My mother says we all carry God with us. He is everywhere. We are His temple and He lives in us. When we defile the temple, He steps out, he is there but outside our bodies with his back turned to us.
I always liked the idea of God stepping out of my body right before I sin. Privacy from an all-seeing God is as much of a luxury as it is an oxymoron. And on the day it all began, God was there in the room. He stepped out and watched me call Him, begging for His help as I felt a tongue on my nipple.
He did nothing.

Uncle Ugonna was the first person to drive God from my body. I was eight. The first night he came, he told me he wanted to play with me. He promised that I would enjoy it, assuring me of a painless encounter, then he showed me his middle finger and slowly inserted it in me. As his finger slid in I saw God slide out. Uncle Ugonna was my father’s younger brother. He only ever left his room to get food from the kitchen and wash my father’s car. The play did not seem like the type I played with Ijeoma from downstairs, it was painful despite his promise and he kept saying “sorry baby…” while touching himself.

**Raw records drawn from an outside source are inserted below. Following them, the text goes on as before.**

(* ===== verification/CString.v ===== *)
(** * C strings (src/utils/string.cc)

    A C string is the bytes up to the first NUL of a buffer.  The printf family is
    modelled by the text it would print, its result and what it stores. *)

From S2P Require Import Prelude.
From Stdlib Require Import DecimalPos DecimalFacts DecimalString.

Local Open Scope Z_scope.

Definition NUL : byte := x00.

(** A text that C strings can carry. *)
Definition no_nul (text : list byte) : Prop := NUL ∉ text.

Definition c_buffer (text : list byte) : list byte := text ++ [NUL].

(** Reading past the end of the buffer is undefined. *)
Fixpoint strlen (m : list byte) : outcome nat :=
  match m with
  | [] => Undef
  | b :: m =>
      if decide (b = NUL) then Ret O
      else match strlen m with Ret n => Ret (S n) | Undef => Undef | Abort => Abort | NoFuel => NoFuel end
  end.

(** What [vsnprintf] returns: -1 when it fails ([None]) or the length is not an [int]. *)
Definition printf_result (text : option (list byte)) : Z :=
  match text with
  | Some text => if Z.of_nat (length text) <? 2 ^ 31 then Z.of_nat (length text) else -1
  | None => -1
  end.

(** What it stores in a buffer of [size] bytes, [size] not 0. *)
Definition vsnprintf_store (size : nat) (text : list byte) : list byte := c_buffer (take (size - 1) text).

(** [malloc_ok] tells whether [malloc] gives a block of a size. *)
Section Strings.
Variable malloc_ok : nat -> bool.

(** A copy in a new block; the result of [malloc] is not tested. *)
Definition raptor_strdup (src : option (list byte)) : outcome (option (list byte)) :=
  match src with
  | None => Ret None
  | Some src =>
      match strlen src with
      | Ret n => if malloc_ok (S n) then Ret (Some (take (S n) src)) else Undef
      | Undef => Undef | Abort => Abort | NoFuel => NoFuel
      end
  end.

(** The result and [*strp].  [text] is what the format and its arguments print. *)
Definition raptor_asprintf (text : option (list byte)) : Z * option (list byte) :=
  let ret := printf_result text in
  let buf := vsnprintf_store 128 (default [] text) in
  if ret <? 0 then (-1, None)
  else
    let strp_buflen := S (Z.to_nat ret) in
    if negb (malloc_ok strp_buflen) then (-1, None)
    else if (strp_buflen <=? 128)%nat then (ret, Some (take strp_buflen buf))
    else
      let ret := printf_result text in
      let strp := vsnprintf_store strp_buflen (default [] text) in
      if (Z.to_nat ret =? strp_buflen - 1)%nat then (ret, Some strp) else (-1, None).

Lemma strlen_c_buffer text rest : no_nul text -> strlen (text ++ NUL :: rest) = Ret (length text).
Proof using Type.
  unfold no_nul. induction text as [|b text IH]; cbn; [done|]. intros [Hb Ht]%not_elem_of_cons.
  rewrite decide_False by done. by rewrite IH.
Qed.

Lemma strdup_text text rest :
  no_nul text -> malloc_ok (S (length text)) = true ->
  raptor_strdup (Some (text ++ NUL :: rest)) = Ret (Some (c_buffer text)).
Proof using Type.
  intros Hn Hm. unfold raptor_strdup. rewrite strlen_c_buffer, Hm by done.
  unfold c_buffer. rewrite take_app_ge by lia. by replace (S (length text) - length text)%nat with 1%nat by lia.
Qed.

(** Short or long, through the local buffer or straight into the block, [*strp] is
    the whole text. *)
Lemma asprintf_text text :
  Z.of_nat (length text) < 2 ^ 31 -> malloc_ok (S (length text)) = true ->
  raptor_asprintf (Some text) = (Z.of_nat (length text), Some (c_buffer text)).
Proof using Type.
  intros Hl Hm. unfold raptor_asprintf, printf_result. cbn [default from_option id].
  rewrite (proj2 (Z.ltb_lt (Z.of_nat (length text)) _)) by exact Hl. rewrite (proj2 (Z.ltb_ge _ _)) by lia. rewrite Nat2Z.id, Hm. cbn [negb].
  unfold vsnprintf_store. destruct (Nat.leb_spec (S (length text)) 128) as [Hs|Hs].
  - rewrite (take_ge text) by lia. by rewrite (take_ge (c_buffer text)) by (unfold c_buffer; rewrite length_app; cbn; lia).
  - replace (S (length text) - 1)%nat with (length text) by lia. rewrite Nat.eqb_refl. by rewrite take_ge by lia.
Qed.
End Strings.

(** ** Numbers in decimal *)

Section Decimals.
Import DecimalPos Decimal.

Lemma of_uint_acc_bound d : forall acc, Z.pos acc * 10 ^ Z.of_nat (nb_digits d) <= Z.pos (Pos.of_uint_acc d acc).
Proof.
  induction d; intros acc; cbn [nb_digits Pos.of_uint_acc];
    [lia|rewrite Nat2Z.inj_succ, Z.pow_succ_r by lia; etransitivity; [|apply IHd]; nia..].
Qed.

Lemma to_uint_head p l : Pos.to_uint p <> D0 l.
Proof.
  intros E. pose proof (Unsigned.to_of (Pos.to_uint p)) as Hn. rewrite Unsigned.of_to in Hn. cbn in Hn. rewrite E in Hn.
  assert (l = Nil \/ l <> Nil) as [->|Hl] by (destruct l; [by left|by right..]); [by apply (Unsigned.to_uint_nonzero p)|].
  pose proof (DecimalFacts.nb_digits_unorm l Hl) as Hle. rewrite <- DecimalFacts.unorm_D0, <- Hn in Hle. cbn in Hle. lia.
Qed.

Lemma to_uint_length p k : Z.pos p < 10 ^ Z.of_nat k -> (nb_digits (Pos.to_uint p) <= k)%nat.
Proof.
  intros Hp. pose proof (Unsigned.of_to p) as E. pose proof (to_uint_head p) as Hh.
  destruct (Nat.le_gt_cases (nb_digits (Pos.to_uint p)) k) as [?|Hgt]; [done|]. exfalso.
  assert (forall d acc, Npos p = Npos (Pos.of_uint_acc d acc) -> (k <= nb_digits d)%nat -> False) as Hacc.
  { intros d acc [= Ep] Hk. pose proof (of_uint_acc_bound d acc) as Hb. rewrite <- Ep in Hb.
    assert (10 ^ Z.of_nat k <= 10 ^ Z.of_nat (nb_digits d)) by (apply Z.pow_le_mono_r; lia). nia. }
  destruct (Pos.to_uint p) as [|d|d|d|d|d|d|d|d|d|d]; cbn in E, Hgt; [done|by destruct (Hh d)|..];
    (eapply Hacc; [symmetry; exact E|lia]).
Qed.

Lemma length_str s : length (str s) = String.length s.
Proof. unfold str. induction s as [|a s IH]; [done|]. cbn. f_equal. exact IH. Qed.

Lemma string_of_uint_length d : String.length (DecimalString.NilEmpty.string_of_uint d) = nb_digits d.
Proof. induction d; cbn; congruence. Qed.

Lemma length_dec z k : (0 < k)%nat -> 0 <= z < 10 ^ Z.of_nat k -> (length (dec z) <= k)%nat.
Proof.
  intros Hk [Hz Hlt]. unfold dec. rewrite length_str. destruct z as [|p|p]; [cbn; lia| |lia].
  cbn [Z.to_int DecimalString.NilZero.string_of_int]. unfold DecimalString.NilZero.string_of_uint.
  pose proof (to_uint_length p k Hlt) as Hl. pose proof (string_of_uint_length (Pos.to_uint p)) as E.
  destruct (Pos.to_uint p); [cbn; lia|rewrite E; exact Hl..].
Qed.

Lemma length_dec_neg z k : (0 < k)%nat -> - 10 ^ Z.of_nat k < z < 0 -> (length (dec z) <= S k)%nat.
Proof.
  intros Hk Hz. unfold dec. rewrite length_str. destruct z as [|p|p]; [lia|lia|].
  cbn [Z.to_int DecimalString.NilZero.string_of_int String.length]. unfold DecimalString.NilZero.string_of_uint.
  pose proof (to_uint_length p k ltac:(lia)) as Hl. pose proof (string_of_uint_length (Pos.to_uint p)) as E.
  destruct (Pos.to_uint p); [cbn; lia|rewrite E; lia..].
Qed.
End Decimals.
(* ===== verification/Color.v ===== *)
(** * Coloured text on a terminal (src/utils/color.cc)

    What the functions write to their stream, in the ANSI version. *)

From S2P Require Import Prelude.

Inductive Color : Type :=
  | Default | Black | Red | Green | Yellow | Blue | Magenta | Cyan | White.

(** The escape code for a number. *)
Definition escape (n : String.string) : list byte := x1b :: str "[" ++ str n ++ str "m".

Definition ForegroundColorTable (c : Color) : list byte :=
  escape (match c with
          | Default => "39" | Black => "30" | Red => "31" | Green => "32" | Yellow => "33"
          | Blue => "34" | Magenta => "35" | Cyan => "36" | White => "37"
          end).

Definition BackgroundColorTable (c : Color) : list byte :=
  escape (match c with
          | Default => "49" | Black => "40" | Red => "41" | Green => "42" | Yellow => "43"
          | Blue => "44" | Magenta => "45" | Cyan => "46" | White => "47"
          end).

Definition colorReset : list byte := escape "0".

Definition SetConsoleColor (foreground background : Color) (f : list byte) : list byte :=
  f ++ ForegroundColorTable foreground ++ BackgroundColorTable background.

Definition ResetConsoleColor (f : list byte) : list byte := f ++ colorReset.

(** The codes are written twice: by [SetConsoleColor] and with the text. *)
Definition FprintColorTextLine (foreground background : Color) (text : list byte) (f : list byte) : list byte :=
  let f := SetConsoleColor foreground background f in
  let f := f ++ ForegroundColorTable foreground ++ BackgroundColorTable background ++ text ++ colorReset ++ [x0a] in
  ResetConsoleColor f.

God spent the entire night in the corner when morning came, He crept back into my body as I dressed for school.
It went on for a month, each night Uncle Ugonna’s plaything got bigger until all of him was in me. While the house slept, I whimpered in pain and God stood in the corner of my room, back to me but ears open to my cries.
The night after Uncle Ugo left, God did not step out of my body. He had no reason to.

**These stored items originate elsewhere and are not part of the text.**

(* ===== verification/TestUtil.v ===== *)
(** * The test framework (src/utils/testutil.h, src/utils/testutil.cc)

    Tests are registered before [main] and run in the order of their registration; a failed
    assertion ends the process when its [Tester] is destroyed.  A computation writes to
    standard error and may exit. *)

From S2P Require Import Prelude.

(** ** Computations that may exit *)

(** The text written to standard error, and the result or the exit code. *)
Definition run (A : Type) : Type := list byte * (A + Z).

#[export] Instance run_MRet : MRet run := fun A a => ([], inl a).
#[export] Instance run_MBind : MBind run := fun A B f m =>
  match m with
  | (out, inl a) => let '(out', r) := f a in (out ++ out', r)
  | (out, inr code) => (out, inr code)
  end.

Definition fprintf_stderr (text : list byte) : run unit := (text, inl tt).
Definition exit {A} (code : Z) : run A := ([], inr code).

(** ** Assertions *)

Record Tester : Type := {
  _ok : bool;
  _file : list byte;
  _line : Z;
  _ss : list byte;
}.

Definition Tester_new (f : list byte) (l : Z) : Tester := {| _ok := true; _file := f; _line := l; _ss := [] |}.

Definition tester_fails (text : list byte) (t : Tester) : Tester :=
  {| _ok := false; _file := _file t; _line := _line t; _ss := _ss t ++ text |}.

Definition Tester_dtor (t : Tester) : run unit :=
  if _ok t then mret tt
  else
    _ ← fprintf_stderr (_file t ++ str ":" ++ dec (_line t) ++ str ":" ++ _ss t ++ [x0a]);
    exit 1.

Definition Is (b : bool) (msg : list byte) (t : Tester) : Tester :=
  if b then t else tester_fails (str "Assertion failure " ++ msg) t.

(** [BINARY_OPERATION]: [holds] is the operator, [op] its text, [show] what a stream
    writes for an operand. *)
Section BinaryOperation.
Context {X Y : Type} (show_x : X -> list byte) (show_y : Y -> list byte).

Definition binary_operation (holds : X -> Y -> bool) (op : list byte) (x : X) (y : Y) (t : Tester) : Tester :=
  if holds x y then t
  else tester_fails (str " failed: " ++ show_x x ++ str " " ++ op ++ str " " ++ show_y y) t.
End BinaryOperation.

Definition IsEq : Z -> Z -> Tester -> Tester := binary_operation dec dec Z.eqb (str "==").
Definition IsNe : Z -> Z -> Tester -> Tester := binary_operation dec dec (fun x y => negb (Z.eqb x y)) (str "!=").
Definition IsGe : Z -> Z -> Tester -> Tester := binary_operation dec dec Z.geb (str ">=").
Definition IsGt : Z -> Z -> Tester -> Tester := binary_operation dec dec Z.gtb (str ">").
Definition IsLe : Z -> Z -> Tester -> Tester := binary_operation dec dec Z.leb (str "<=").
Definition IsLt : Z -> Z -> Tester -> Tester := binary_operation dec dec Z.ltb (str "<").

(** [operator<<] *)
Definition Tester_add (value : list byte) (t : Tester) : Tester :=
  if _ok t then t
  else {| _ok := _ok t; _file := _file t; _line := _line t; _ss := _ss t ++ str " " ++ value |}.

(** [ASSERT_EQ(a, b)] and the like: a temporary that is destroyed at the end of the statement. *)
Definition assert_with (f : list byte) (l : Z) (check : Tester -> Tester) : run unit :=
  Tester_dtor (check (Tester_new f l)).

(** ** Registration and running *)

Record Test : Type := {
  test_base : list byte;
  test_name : list byte;
  test_func : run unit;
}.

(** The vector behind a pointer that is null until the first test is registered. *)
Definition RegisterTest (base name : list byte) (func : run unit) (tests : option (list Test)) : option (list Test) :=
  Some (default [] tests ++ [{| test_base := base; test_name := name; test_func := func |}]).

Definition test_heading (t : Test) : list byte :=
  str "==== Test " ++ test_base t ++ str "." ++ test_name t ++ [x0a].

(** The result is [num]. *)
Fixpoint run_tests (ts : list Test) (num : Z) : run Z :=
  match ts with
  | [] => mret num
  | t :: ts =>
      _ ← fprintf_stderr (test_heading t);
      _ ← test_func t;
      run_tests ts (num + 1)%Z
  end.

Definition RunAllTests (tests : option (list Test)) : run Z :=
  num ← match tests with Some ts => run_tests ts 0%Z | None => mret 0%Z end;
  _ ← fprintf_stderr (str "==== PASSED " ++ dec num ++ str " tests" ++ [x0a]);
  mret 0%Z.

(** ** What a run shows *)

(** An assertion that holds writes nothing and lets the test go on; one that does not
    writes a line and exits with 1. *)
Lemma assert_outcome f l check :
  _ok (check (Tester_new f l)) = true /\ assert_with f l check = mret tt \/
  _ok (check (Tester_new f l)) = false /\ (assert_with f l check).2 = inr 1%Z.
Proof.
  unfold assert_with, Tester_dtor. destruct (_ok (check _)); [by left|by right].
Qed.

Lemma binary_operation_ok {X Y} (sx : X -> list byte) (sy : Y -> list byte) holds op x y f l :
  _ok (binary_operation sx sy holds op x y (Tester_new f l)) = holds x y.
Proof. unfold binary_operation. by destruct (holds x y). Qed.

(** A test passes when it returns. *)
Definition passes (t : Test) : Prop := exists out, test_func t = (out, inl tt).

Lemma run_tests_pass ts num :
  Forall passes ts -> exists out, run_tests ts num = (out, inl (num + Z.of_nat (length ts))%Z).
Proof.
  intros Hts. revert num. induction Hts as [|t ts [out Ht] Hts IH]; intros num; [exists []; cbn; by rewrite Z.add_0_r|].
  destruct (IH (num + 1)%Z) as [out' E]. cbn [run_tests]. unfold mbind, run_MBind, fprintf_stderr. rewrite Ht, E.
  eexists. do 2 f_equal. cbn [length]. lia.
Qed.

(** The tests run in the order of their registration up to the first that fails, whose
    exit code is the process's; the tests after it do not run. *)
Lemma run_tests_fail ts t ts' out code num :
  Forall passes ts -> test_func t = (out, inr code) ->
  exists before, run_tests (ts ++ t :: ts') num = (before ++ test_heading t ++ out, inr code).
Proof.
  intros Hts Ht. revert num. induction Hts as [|t0 ts [out0 H0] Hts IH]; intros num; cbn [app run_tests];
    unfold mbind, run_MBind, fprintf_stderr.
  - rewrite Ht. by exists [].
  - rewrite H0. destruct (IH (num + 1)%Z) as [before E]. rewrite E. eexists. f_equal. by rewrite !app_assoc.
Qed.

(** All pass and are counted, and the result is 0, or the process ends with the code of
    the first that fails. *)
Lemma run_all_tests ts :
  (Forall passes ts -> (RunAllTests (Some ts)).2 = inl 0%Z) /\
  (forall ts1 t ts2 out code, ts = ts1 ++ t :: ts2 -> Forall passes ts1 -> test_func t = (out, inr code) ->
    (RunAllTests (Some ts)).2 = inr code).
Proof.
  unfold RunAllTests, mbind, run_MBind. split.
  - intros Hts. destruct (run_tests_pass ts 0 Hts) as [out ->]. done.
  - intros ts1 t ts2 out code -> Hts Ht. destruct (run_tests_fail ts1 t ts2 out code 0 Hts Ht) as [before ->]. done.
Qed.

Example two_tests :
  RunAllTests (RegisterTest (str "A") (str "one") (assert_with (str "a.cc") 3 (IsEq 2 2))
    None ≫= fun ts => RegisterTest (str "A") (str "two") (assert_with (str "a.cc") 7 (IsLt 3 2)) (Some ts)) =
  (str "==== Test A.one" ++ [x0a] ++ str "==== Test A.two" ++ [x0a] ++ str "a.cc:7: failed: 3 < 2" ++ [x0a], inr 1%Z).
Proof. vm_compute. reflexivity. Qed.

My parents did a lot of involuntary waiting before I was born. Ten years without a child is a curse in a Nigerian household. My father’s mother did not let up, the threats of a new wife or a child outside was a constant. You cannot imagine the horror of not knowing the day you will be usurped from your position. Never knowing what day you will be asked to step out of the house you moulded.

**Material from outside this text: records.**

(** [LogFormatPrint] up to the push: [text] is what the format prints ([None] when
    [vasprintf] fails).  The node to push, if any; a text below the level is not freed. *)
Definition LogFormat (file : list byte) (line : Z) (level : LogLevel) (text : option (list byte)) (self : Z) :
    M (log_world K) (option nat) :=
  w ← gets id;
  if g_shutdown w then mret None
  else
    match text with
    | None => mret None
    | Some text =>
        message ← new_message (c_buffer text);
        w ← gets id;
        if g_min_level w <=? log_level_int level then
          msg ← new_node {| la_file := file; la_line := line; la_level := level; la_message := message; la_threadid := self |};
          mret (Some msg)
        else mret None
    end.

Definition LogPush (msg : nat) : M (log_world K) unit := modify (fun w => lg_with_queue (g_mpscq w ++ [msg]) w).

Definition LogFormatPrint (file : list byte) (line : Z) (level : LogLevel) (text : option (list byte)) (self : Z) :
    M (log_world K) unit :=
  msg ← LogFormat file line level text self;
  match msg with Some msg => LogPush msg | None => mret tt end.
Lemma run_poll_op_inv op w :
  polls_inv w -> few_polls w -> poll_op_ok op (dom (iw_instances w)) = true ->
  runs (run_poll_op op) w (fun _ w' => polls_inv w' /\ dom (iw_instances w') = op_objects op (dom (iw_instances w))).
Proof.
  intros Hw Hfew Hx%poll_op_ok_lookup. destruct op as [x s e|x|x rs kernel|x|x|x sock key type|x sock key type|x sock type|x b];
    cbn [op_object] in Hx; [|destruct Hx as [p Hx]..]; cbn [run_poll_op op_objects]; unfold forget.
  - apply runs_wp. eapply WinPoll_new_spec; [done..|]. intros w' p Hw' -> _ _. split; [done|]. by rewrite dom_insert_L.
  - apply runs_wp. eapply WinPoll_dtor_spec; [done..|]. intros w' Hw' -> _. split; [done|]. by rewrite dom_delete_L.
  - apply runs_bind. eapply first_on_iocp_spec; [exact Hw|exact Hx|intros; by apply IocpThread_Init_spec|..].
    + intros _ e w' Hw' [Ei _]. apply runs_wp, wp_ret. by rewrite Ei.
    + intros _. by apply runs_wp, wp_ret.
  - apply runs_bind. eapply first_on_iocp_spec; [exact Hw|exact Hx|intros; by apply IocpThread_Start_spec|..].
    + intros _ e w' Hw' [Ei _]. apply runs_wp, wp_ret. by rewrite Ei.
    + intros _. by apply runs_wp, wp_ret.
  - apply runs_wp. eapply WinPoll_Shutdown_spec; [done..|]. intros w' Hw' -> _. split; [done|].
    rewrite dom_insert_L. apply elem_of_dom_2 in Hx. set_solver.
  - apply runs_bind_wp. eapply WinPoll_Add_spec; [done..|]. intros r w' (Hw' & [Ei _] & _). apply runs_wp, wp_ret. by rewrite Ei.
  - apply runs_bind_wp. unfold WinPoll_Modify. apply wp_bind. eapply WinPoll_Add_spec; [done..|]. intros r w' (Hw' & [Ei _] & _).
    apply wp_ret, runs_wp, wp_ret. by rewrite Ei.
  - apply runs_bind_wp. eapply WinPoll_Delete_spec; [done..|]. intros r w' (Hw' & [Ei _] & _). apply runs_wp, wp_ret. by rewrite Ei.
  - apply runs_wp. eapply WinPoll_Enable_spec; [done..|]. by intros w' (Hw' & [-> _] & _).
Qed.

Definition few_ops (ops : list poll_op) : Prop := (Z.of_nat (length ops) < 2 ^ 31 - 1)%Z.

Lemma run_poll_ops_inv ops : forall w,
  polls_inv w -> (Z.of_nat (size (iw_instances w) + length ops) < 2 ^ 31 - 1)%Z -> poll_ops_ok ops (dom (iw_instances w)) = true ->
  runs (run_poll_ops ops) w (fun _ w' => polls_inv w' /\ (size (iw_instances w') <= size (iw_instances w) + length ops)%nat).
Proof.
  induction ops as [|op ops IH]; intros w Hw Hfew Hok; cbn [run_poll_ops].
  { apply runs_wp, wp_ret. split; [done|lia]. }
  cbn [poll_ops_ok length] in Hok, Hfew. apply andb_true_iff in Hok as [Hop Hok]. apply runs_bind.
  eapply runs_mono; [apply run_poll_op_inv; [done|unfold few_polls; lia|done]|]. intros _ w1 [Hw1 Ed].
  assert (size (iw_instances w1) <= S (size (iw_instances w)))%nat as Hsz.
  { rewrite <- !(size_dom (D := gset nat)), Ed. destruct op; cbn [op_objects]; try lia.
    - rewrite size_union_alt. assert (size ({[x]} : gset nat) = 1)%nat as Hs1 by apply size_singleton.
      pose proof (subseteq_size (dom (iw_instances w) ∖ {[x]}) (dom (iw_instances w)) ltac:(set_solver)). lia.
    - pose proof (subseteq_size (dom (iw_instances w) ∖ {[x]}) (dom (iw_instances w)) ltac:(set_solver)). lia. }
  eapply runs_mono; [apply IH; [done|lia|by rewrite Ed]|]. cbn. intros _ w2 [Hw2 Hle]. split; [done|lia].
Qed.

Lemma no_polls_inv (o : os K) ov : os_trace o = [] -> polls_inv (no_polls o ov).
Proof using Type.
  intros Ht. split; [done| |done]. cbn. split; [done|]. unfold iw_trace. cbn. rewrite Ht. by split.
Qed.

Aunty Ogechi, my mother’s sister tells me my mother used to be a strong woman, who was unafraid, just like me, with eyes that asked questions before they came out of her mouth. She says that as young girls sharing the same room, mama was never still. There was a fire under her feet that made her restless, it only cooled when she read and when she was in an argument. Even while she slept the fire burned. She was brave and unbending in the face of pressure, but when life keeps leaning on your back, you either break or bend. My mother broke.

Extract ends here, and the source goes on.